## The task
Return only the stretch of the material below that begins with the line containing "(** Toggling the" and ends with the line containing "apply remove_then_append; assumption.", exactly; both of those lines belong to it.

## Provided information
▼
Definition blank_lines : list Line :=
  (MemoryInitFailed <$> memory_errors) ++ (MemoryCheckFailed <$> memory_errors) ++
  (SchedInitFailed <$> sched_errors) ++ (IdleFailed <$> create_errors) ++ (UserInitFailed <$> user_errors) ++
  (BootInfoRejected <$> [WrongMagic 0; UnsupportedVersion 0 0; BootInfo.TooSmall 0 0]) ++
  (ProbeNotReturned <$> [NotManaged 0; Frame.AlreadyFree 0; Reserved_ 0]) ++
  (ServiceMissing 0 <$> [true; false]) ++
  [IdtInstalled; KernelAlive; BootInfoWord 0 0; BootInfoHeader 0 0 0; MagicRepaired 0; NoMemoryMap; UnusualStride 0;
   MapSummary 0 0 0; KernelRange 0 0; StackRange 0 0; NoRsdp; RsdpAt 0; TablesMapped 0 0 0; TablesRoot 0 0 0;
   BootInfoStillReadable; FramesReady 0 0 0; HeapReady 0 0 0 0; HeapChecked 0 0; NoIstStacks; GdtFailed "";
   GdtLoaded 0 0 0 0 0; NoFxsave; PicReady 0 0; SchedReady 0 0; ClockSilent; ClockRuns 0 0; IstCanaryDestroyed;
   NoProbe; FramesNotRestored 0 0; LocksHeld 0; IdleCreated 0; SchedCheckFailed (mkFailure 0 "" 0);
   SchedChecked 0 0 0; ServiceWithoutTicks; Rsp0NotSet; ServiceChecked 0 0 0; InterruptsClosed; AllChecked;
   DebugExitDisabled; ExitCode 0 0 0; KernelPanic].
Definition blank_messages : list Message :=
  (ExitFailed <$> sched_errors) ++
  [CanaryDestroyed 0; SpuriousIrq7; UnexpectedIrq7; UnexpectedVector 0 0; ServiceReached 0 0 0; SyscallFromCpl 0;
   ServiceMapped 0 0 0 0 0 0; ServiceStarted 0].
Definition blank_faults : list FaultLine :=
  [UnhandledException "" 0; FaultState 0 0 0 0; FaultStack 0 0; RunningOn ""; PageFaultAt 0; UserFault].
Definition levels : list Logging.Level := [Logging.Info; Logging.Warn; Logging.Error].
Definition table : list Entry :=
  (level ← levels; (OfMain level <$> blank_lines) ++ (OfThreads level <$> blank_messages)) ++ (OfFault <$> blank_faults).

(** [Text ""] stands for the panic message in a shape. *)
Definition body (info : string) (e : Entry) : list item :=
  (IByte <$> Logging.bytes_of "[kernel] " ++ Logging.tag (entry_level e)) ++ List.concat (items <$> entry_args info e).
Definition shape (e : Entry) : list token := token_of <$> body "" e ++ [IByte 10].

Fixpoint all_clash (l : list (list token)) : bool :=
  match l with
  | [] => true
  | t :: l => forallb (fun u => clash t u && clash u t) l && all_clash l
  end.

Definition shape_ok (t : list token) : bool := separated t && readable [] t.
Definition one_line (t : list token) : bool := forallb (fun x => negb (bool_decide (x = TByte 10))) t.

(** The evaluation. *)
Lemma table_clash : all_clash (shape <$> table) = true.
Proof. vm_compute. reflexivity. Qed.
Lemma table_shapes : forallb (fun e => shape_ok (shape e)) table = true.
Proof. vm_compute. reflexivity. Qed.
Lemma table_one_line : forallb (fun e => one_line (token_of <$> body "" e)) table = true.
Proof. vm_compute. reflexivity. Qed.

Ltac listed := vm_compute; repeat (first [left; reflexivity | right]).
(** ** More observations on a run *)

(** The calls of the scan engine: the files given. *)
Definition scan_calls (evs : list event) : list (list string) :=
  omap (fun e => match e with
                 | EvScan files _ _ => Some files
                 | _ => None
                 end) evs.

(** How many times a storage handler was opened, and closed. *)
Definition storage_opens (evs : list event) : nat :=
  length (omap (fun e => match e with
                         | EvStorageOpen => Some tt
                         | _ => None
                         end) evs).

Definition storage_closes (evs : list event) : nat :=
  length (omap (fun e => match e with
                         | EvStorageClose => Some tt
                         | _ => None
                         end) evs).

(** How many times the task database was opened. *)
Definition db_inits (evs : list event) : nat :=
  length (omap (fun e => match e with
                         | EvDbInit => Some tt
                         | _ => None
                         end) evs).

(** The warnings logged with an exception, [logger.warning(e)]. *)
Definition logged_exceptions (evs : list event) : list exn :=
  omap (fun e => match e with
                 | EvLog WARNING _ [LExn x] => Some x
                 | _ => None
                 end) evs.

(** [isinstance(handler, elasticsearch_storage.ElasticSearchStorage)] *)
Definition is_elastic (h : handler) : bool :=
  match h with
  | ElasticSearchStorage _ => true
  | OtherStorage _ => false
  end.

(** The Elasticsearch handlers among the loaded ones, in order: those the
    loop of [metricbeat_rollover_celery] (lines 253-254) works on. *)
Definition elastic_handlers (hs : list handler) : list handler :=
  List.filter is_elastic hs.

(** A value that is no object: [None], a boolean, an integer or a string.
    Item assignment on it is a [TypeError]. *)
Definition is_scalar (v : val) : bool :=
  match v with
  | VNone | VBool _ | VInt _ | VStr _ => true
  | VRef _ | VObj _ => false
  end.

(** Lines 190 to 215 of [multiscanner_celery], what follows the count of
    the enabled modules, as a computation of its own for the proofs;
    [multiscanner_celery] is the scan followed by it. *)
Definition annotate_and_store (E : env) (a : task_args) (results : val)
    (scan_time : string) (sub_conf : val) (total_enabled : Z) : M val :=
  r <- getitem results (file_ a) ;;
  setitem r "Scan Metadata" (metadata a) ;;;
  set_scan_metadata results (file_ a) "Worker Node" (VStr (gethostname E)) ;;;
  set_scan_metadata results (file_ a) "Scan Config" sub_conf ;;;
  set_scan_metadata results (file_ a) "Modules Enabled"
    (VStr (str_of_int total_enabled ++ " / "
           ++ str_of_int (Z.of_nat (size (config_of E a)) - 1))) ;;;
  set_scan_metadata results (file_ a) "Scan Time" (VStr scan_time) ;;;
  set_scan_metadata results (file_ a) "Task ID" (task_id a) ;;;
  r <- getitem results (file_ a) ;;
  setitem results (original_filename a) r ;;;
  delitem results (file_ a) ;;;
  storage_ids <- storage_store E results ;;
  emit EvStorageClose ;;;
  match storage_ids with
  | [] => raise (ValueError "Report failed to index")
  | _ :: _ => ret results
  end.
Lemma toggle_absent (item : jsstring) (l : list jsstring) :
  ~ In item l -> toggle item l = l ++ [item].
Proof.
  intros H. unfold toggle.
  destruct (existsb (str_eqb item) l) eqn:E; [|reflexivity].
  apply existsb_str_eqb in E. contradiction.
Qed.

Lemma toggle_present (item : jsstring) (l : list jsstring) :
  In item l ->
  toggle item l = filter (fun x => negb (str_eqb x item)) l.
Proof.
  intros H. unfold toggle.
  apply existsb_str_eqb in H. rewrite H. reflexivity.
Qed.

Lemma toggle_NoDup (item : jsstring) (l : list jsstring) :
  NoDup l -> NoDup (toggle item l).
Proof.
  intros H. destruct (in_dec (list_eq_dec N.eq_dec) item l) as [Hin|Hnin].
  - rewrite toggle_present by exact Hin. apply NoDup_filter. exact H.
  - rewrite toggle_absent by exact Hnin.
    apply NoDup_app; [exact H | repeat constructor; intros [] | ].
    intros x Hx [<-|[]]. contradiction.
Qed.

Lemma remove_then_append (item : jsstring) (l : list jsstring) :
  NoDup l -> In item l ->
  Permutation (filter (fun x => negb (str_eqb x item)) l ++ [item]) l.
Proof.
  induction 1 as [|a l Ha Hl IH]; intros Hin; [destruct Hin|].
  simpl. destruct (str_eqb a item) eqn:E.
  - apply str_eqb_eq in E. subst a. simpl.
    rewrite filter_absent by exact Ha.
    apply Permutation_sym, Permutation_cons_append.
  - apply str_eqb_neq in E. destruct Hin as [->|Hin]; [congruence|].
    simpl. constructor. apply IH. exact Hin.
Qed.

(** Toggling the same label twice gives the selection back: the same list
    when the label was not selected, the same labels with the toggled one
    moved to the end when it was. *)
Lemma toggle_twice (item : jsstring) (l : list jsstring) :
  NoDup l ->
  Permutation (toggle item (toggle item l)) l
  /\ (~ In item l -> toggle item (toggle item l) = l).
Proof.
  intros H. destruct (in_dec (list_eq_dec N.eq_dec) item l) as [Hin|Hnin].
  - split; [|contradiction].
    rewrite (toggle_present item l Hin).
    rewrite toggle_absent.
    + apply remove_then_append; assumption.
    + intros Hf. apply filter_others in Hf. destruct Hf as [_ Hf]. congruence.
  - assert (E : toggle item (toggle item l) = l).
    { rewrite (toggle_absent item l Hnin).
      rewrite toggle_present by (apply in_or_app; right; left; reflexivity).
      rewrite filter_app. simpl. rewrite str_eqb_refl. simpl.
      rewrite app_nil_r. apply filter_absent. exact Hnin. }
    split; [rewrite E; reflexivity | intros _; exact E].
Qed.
▲
## Your solution
(** Toggling the same label twice gives the selection back: the same list
    when the label was not selected, the same labels with the toggled one
    moved to the end when it was. *)
Lemma toggle_twice (item : jsstring) (l : list jsstring) :
  NoDup l ->
  Permutation (toggle item (toggle item l)) l
  /\ (~ In item l -> toggle item (toggle item l) = l).
Proof.
  intros H. destruct (in_dec (list_eq_dec N.eq_dec) item l) as [Hin|Hnin].
  - split; [|contradiction].
    rewrite (toggle_present item l Hin).
    rewrite toggle_absent.
    + apply remove_then_append; assumption.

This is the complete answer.